My initial first response to this kind of negativity is bewilderment… I mean, if you don’t like the lifestyle concept of frugality, what are you doing following, reading, and commenting on a personal finance blog that espouses the virtues of frugality and reduced consumption on a weekly basis!?
Playing armchair psychologist, I assume that this kind of reaction is for one of two reasons:
- The person really does have a misconception that frugality = misery. Their belief is that if you are frugal (aka not someone who spends your money on whatever pops in your head as a potential “happiness-driving token”), you are not truly living life. Money is meant to be enjoyed through spending and if you aren’t spending it, you must have a miserable existence.
- The person has so identified with their spendy lifestyle that they take it personally that I’ve indirectly questioned it. Their response is a retaliation to try to make me feel bad or question my own lifestyle.
Do I ever take it personally? No. And my message back is this…

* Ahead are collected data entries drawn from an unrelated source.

(* ===== verification/Schedule.v ===== *)
(** The rule selector: [ScheduleDaoMySql.getScheduleByDate] and
    [mapExtendedScheduleRow] (ScheduleDaoMySql.ts, lines 251-294 and
    344-356).  The [schedules] and [calendars] tables are lists of rows; the
    SQL query is an inner join of the two filtered by its WHERE clause, with
    MySQL's NULL semantics (a comparison with NULL is not true) and its
    case-insensitive string comparison.  The class [ScheduleDao] is the
    interface the availability engine calls; [ScheduleDaoMySql] is its
    implementation over the tables. *)

From Stdlib Require Import ZArith List String Ascii Bool Lia Decimal DecimalString DecimalPos.
From S2P Require Import Prelude JsDate TimeParse.
Import ListNotations.
Open Scope Z_scope.

Module Schedule.

(** [ScheduleType.Weekly] and [ScheduleType.Certain], the values of the
    [working_hours_type] column. *)
Definition ScheduleType_Weekly : string := "weekly".
Definition ScheduleType_Certain : string := "certain".

(** A row of [schedules] (every column but [updated_at]).  Dates are day
    numbers since the epoch (a DATE column); NULL is [None]; the JSON
    column [restricted_to_services] is a list of service ids. *)
Record ScheduleRow := {
  s_id : Z;
  s_calendar_id : Z;
  s_working_hours_type : string;
  s_weekday : option string;
  s_date_from : option Z;
  s_date_to : option Z;
  s_time_from : string;
  s_time_to : string;
  s_reason : option string;
  s_deactivate_working_hours : bool;
  s_one_time_appointment_link : option string;
  s_only_internally : bool;
  s_restricted_to_services : option (list string);
  s_possible_appointment : option string;
  s_active : bool;
  s_created_at : Z
}.

(** A row of [calendars]: one technician.  The JSON columns
    [assignments_services] and [certain_services] hold lists of service ids
    (NULL is [None]); [advanced_settings], [skills] and [paired_calendars]
    are read by no code path of the backend and are left out. *)
Record CalendarRow := {
  c_id : Z;
  c_employee_name : string;
  c_description : option string;
  c_show_description : string;
  c_appointment_scheduling : option string;
  c_employee_image : option string;
  c_email : option string;
  c_password : option string;
  c_online_booked : bool;
  c_assignment_of_services : string;
  c_assignments_services : option (list string);
  c_link_calendar : bool;
  c_priority_link : option string;
  c_insert_appointments : option string;
  c_coupling_on_certain_services : bool;
  c_certain_services : option (list string);
  c_active : bool;
  c_created_at : Z
}.

(** [ExtendedSchedule]: what [getScheduleByDate] returns.  The TypeScript
    type also has [date_from] / [date_to] (read by [calculateTimeSlots]);
    [None] is [undefined]. *)
Record ExtendedSchedule := {
  es_id : string;
  es_calendar_id : string;
  es_time_from : string;
  es_time_to : string;
  es_working_hours_type : string;
  es_restricted_to_services : option (list string);
  es_weekday : option string;
  es_employee_name : string;
  es_assignments_services : list string;
  es_date_from : option Z;
  es_date_to : option Z
}.

(** [n.toString()] of an integer id. *)
Definition id_toString (n : Z) : string := NilZero.string_of_int (Z.to_int n).

(** MySQL [=] on strings under the default case-insensitive collation,
    on ASCII text. *)
Definition sql_str_eq (a b : string) : bool :=
  String.eqb (TimeParse.toLowerCase a) (TimeParse.toLowerCase b).

Definition sql_opt_str_eq (a : option string) (b : string) : bool :=
  match a with Some x => sql_str_eq x b | None => false end.

Definition sql_opt_le (a : option Z) (b : Z) : bool :=
  match a with Some x => x <=? b | None => false end.

Definition sql_opt_ge (a : option Z) (b : Z) : bool :=
  match a with Some x => b <=? x | None => false end.

(** A string parameter compared with an integer column: MySQL converts the
    string to a number (decimal digit strings here). *)
Definition sql_id_eq (param : string) (col : Z) : bool :=
  match TimeParse.Number param with Some n => Z.eqb n col | None => false end.

(** [mapExtendedScheduleRow]: the SELECT list of the query, which does not
    read [date_from] / [date_to]. *)
Definition mapExtendedScheduleRow (s : ScheduleRow) (c : CalendarRow) : ExtendedSchedule := {|
  es_id := id_toString (s_id s);
  es_calendar_id := id_toString (s_calendar_id s);
  es_time_from := s_time_from s;
  es_time_to := s_time_to s;
  es_working_hours_type := s_working_hours_type s;
  es_restricted_to_services := s_restricted_to_services s;
  es_weekday := s_weekday s;
  es_employee_name := c_employee_name c;
  es_assignments_services := match c_assignments_services c with Some l => l | None => [] end;
  es_date_from := None;
  es_date_to := None
|}.

(** The WHERE clause, for the weekday name and UTC date of the request. *)
Definition schedule_where (weekdayName : string) (dateStr : Z)
    (s : ScheduleRow) (c : CalendarRow) : bool :=
  c_active c &&
  ((sql_str_eq (s_working_hours_type s) ScheduleType_Weekly
    && sql_opt_str_eq (s_weekday s) weekdayName)
   || (sql_str_eq (s_working_hours_type s) ScheduleType_Certain
       && sql_opt_le (s_date_from s) dateStr && sql_opt_ge (s_date_to s) dateStr)).

(** [FROM schedules s INNER JOIN calendars c ON s.calendar_id = c.id]. *)
Definition join (ss : list ScheduleRow) (cs : list CalendarRow) : list (ScheduleRow * CalendarRow) :=
  flat_map (fun s => map (fun c => (s, c)) (List.filter (fun c => Z.eqb (s_calendar_id s) (c_id c)) cs)) ss.

(** [getScheduleByDate(date)] on a host whose local time is [date + offset]:
    the weekday is local ([toLocaleDateString]), the date is UTC
    ([toISOString().split('T')[0]]). *)
Definition getScheduleByDate (ss : list ScheduleRow) (cs : list CalendarRow)
    (offset date : Z) : list ExtendedSchedule :=
  let weekdayName := JsDate.toLocaleWeekday offset date in
  let dateStr := JsDate.Day date in
  map (fun '(s, c) => mapExtendedScheduleRow s c)
      (List.filter (fun '(s, c) => schedule_where weekdayName dateStr s c) (join ss cs)).

(** The interface the services call: [ScheduleDao.getScheduleByDate]. *)
Class ScheduleDao := { dao_getScheduleByDate : Z -> list ExtendedSchedule }.

#[export] Instance ScheduleDaoMySql (ss : list ScheduleRow) (cs : list CalendarRow) (offset : Z)
  : ScheduleDao := { dao_getScheduleByDate := getScheduleByDate ss cs offset }.

(** An active calendar with only a name and its services, as the examples
    use it. *)
Definition calendar_row (id : Z) (name : string) (services : option (list string)) : CalendarRow := {|
  c_id := id; c_employee_name := name; c_description := None; c_show_description := "None";
  c_appointment_scheduling := None; c_employee_image := None; c_email := None; c_password := None;
  c_online_booked := false; c_assignment_of_services := "All"; c_assignments_services := services;
  c_link_calendar := false; c_priority_link := None; c_insert_appointments := None;
  c_coupling_on_certain_services := false; c_certain_services := None; c_active := true;
  c_created_at := 0 |}.

(** ** Lemmas *)

Lemma In_join ss cs s c :
  In (s, c) (join ss cs) <-> In s ss /\ In c cs /\ s_calendar_id s = c_id c.
Proof.
  unfold join. rewrite in_flat_map. split.
  - intros [s' [Hs' Hin]]. apply in_map_iff in Hin as [c' [Heq Hc']].
    inversion Heq; subst. apply In_filter_iff in Hc' as [Hc Heqb].
    apply Z.eqb_eq in Heqb. auto.
  - intros [Hs [Hc Heq]]. exists s. split; [exact Hs|].
    apply in_map_iff. exists c. split; [reflexivity|].
    apply In_filter_iff. split; [exact Hc|]. apply Z.eqb_eq, Heq.
Qed.

Lemma In_getScheduleByDate ss cs offset date e :
  In e (getScheduleByDate ss cs offset date) <->
  exists s c, In s ss /\ In c cs /\ s_calendar_id s = c_id c /\
    schedule_where (JsDate.toLocaleWeekday offset date) (JsDate.Day date) s c = true /\
    e = mapExtendedScheduleRow s c.
Proof.
  unfold getScheduleByDate. rewrite in_map_iff. split.
  - intros [[s c] [He Hin]]. apply In_filter_iff in Hin as [Hj Hw].
    apply In_join in Hj as (Hs & Hc & Hid). exists s, c. auto 6.
  - intros (s & c & Hs & Hc & Hid & Hw & He). exists (s, c). split; [auto|].
    apply In_filter_iff. split; [apply In_join; auto | exact Hw].
Qed.


(** ** [n.toString()] read back by MySQL

    An id printed by [toString] and compared with an integer column (the
    [getAppointmentById(result.insertId.toString())] pattern) finds that
    id again. *)

Fixpoint uint_value (d : uint) (acc : Z) : Z :=
  match d with
  | Nil => acc
  | D0 l => uint_value l (acc * 10 + 0) | D1 l => uint_value l (acc * 10 + 1)
  | D2 l => uint_value l (acc * 10 + 2) | D3 l => uint_value l (acc * 10 + 3)
  | D4 l => uint_value l (acc * 10 + 4) | D5 l => uint_value l (acc * 10 + 5)
  | D6 l => uint_value l (acc * 10 + 6) | D7 l => uint_value l (acc * 10 + 7)
  | D8 l => uint_value l (acc * 10 + 8) | D9 l => uint_value l (acc * 10 + 9)
  end.

Lemma digits_value_string_of_uint d acc :
  TimeParse.digits_value (NilEmpty.string_of_uint d) acc = Some (uint_value d acc).
Proof. revert acc. induction d; intros acc; simpl; auto. Qed.

Lemma of_uint_acc_value d acc : Z.pos (Pos.of_uint_acc d acc) = uint_value d (Z.pos acc).
Proof.
  revert acc. induction d; intros acc; cbn [Pos.of_uint_acc uint_value]; try reflexivity;
    rewrite IHd; f_equal; rewrite ?Pos2Z.inj_add, ?Pos2Z.inj_mul; lia.
Qed.

Lemma of_uint_value d : Z.of_N (Pos.of_uint d) = uint_value d 0.
Proof.
  induction d; simpl; try reflexivity; [exact IHd|..]; apply of_uint_acc_value.
Qed.

Lemma Number_id_toString (n : Z) : 0 <= n -> TimeParse.Number (id_toString n) = Some n.
Proof.
  intros Hn. unfold id_toString, TimeParse.Number. destruct n as [|p|p]; [reflexivity| |lia].
  simpl. unfold NilZero.string_of_uint.
  destruct (Pos.to_uint p) eqn:E;
    [exfalso; apply (DecimalPos.Unsigned.to_uint_nonnil p E)|..];
    rewrite <- E, digits_value_string_of_uint, <- of_uint_value, DecimalPos.Unsigned.of_to; reflexivity.
Qed.

Lemma sql_id_eq_toString (n m : Z) : 0 <= n -> sql_id_eq (id_toString n) m = Z.eqb n m.
Proof. intros Hn. unfold sql_id_eq. rewrite Number_id_toString by exact Hn. reflexivity. Qed.

Lemma id_toString_inj (a b : Z) : 0 <= a -> 0 <= b -> id_toString a = id_toString b -> a = b.
Proof.
  intros Ha Hb H. apply (f_equal TimeParse.Number) in H.
  rewrite !Number_id_toString in H by assumption. congruence.
Qed.

(** A parameter names at most one id. *)
Lemma sql_id_eq_inj (p : string) (x y : Z) :
  sql_id_eq p x = true -> sql_id_eq p y = true -> x = y.
Proof. unfold sql_id_eq. destruct (TimeParse.Number p); [|discriminate]. rewrite !Z.eqb_eq. congruence. Qed.

Lemma id_toString_nonempty (n : Z) : String.eqb (id_toString n) EmptyString = false.
Proof. unfold id_toString. destruct (Z.to_int n) as [u|u]; simpl; [destruct u|]; reflexivity. Qed.

#[export] Hint Rewrite sql_id_eq_toString using lia : sched_rw.

End Schedule.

Spending will Only Take you So Far
I have already obtained 99.9% of the sustainable happiness/fulfillment that could be obtained from spending more money. I eat healthy, wonderful organic food. Brew wonderful brews. Drink wonderful drinks. Experience the entertainment I want to experience. Bike when I want to bike. Hike when I want to hike. Go on trips I want to go on. Have adequate means of getting where I want to go. A nice roof over my head. We have 3 awesome pets. What more stuff do we need? All of our basic needs and MUCH more are covered. More stuff cannot take me any further down the path to eternal bliss.
There is something that can take me further down that path: time ownership that financial independence can provide.
When you own your own time, it can open up doors that spending cannot: freedom of choice to pursue your interests and passions, learning more, exploring more, creating more, connecting more, contributing more, relaxing more, exercising more, and the personal growth and enjoyment that comes from all of the above. These things can take you further than more stuff ever could. And simply replacing more stuff with that hope and goal adds a ton of life energy and motivation.
So, please, don’t worry about me. And definitely don’t feel sorry for me either. And I hope that one day you might join me.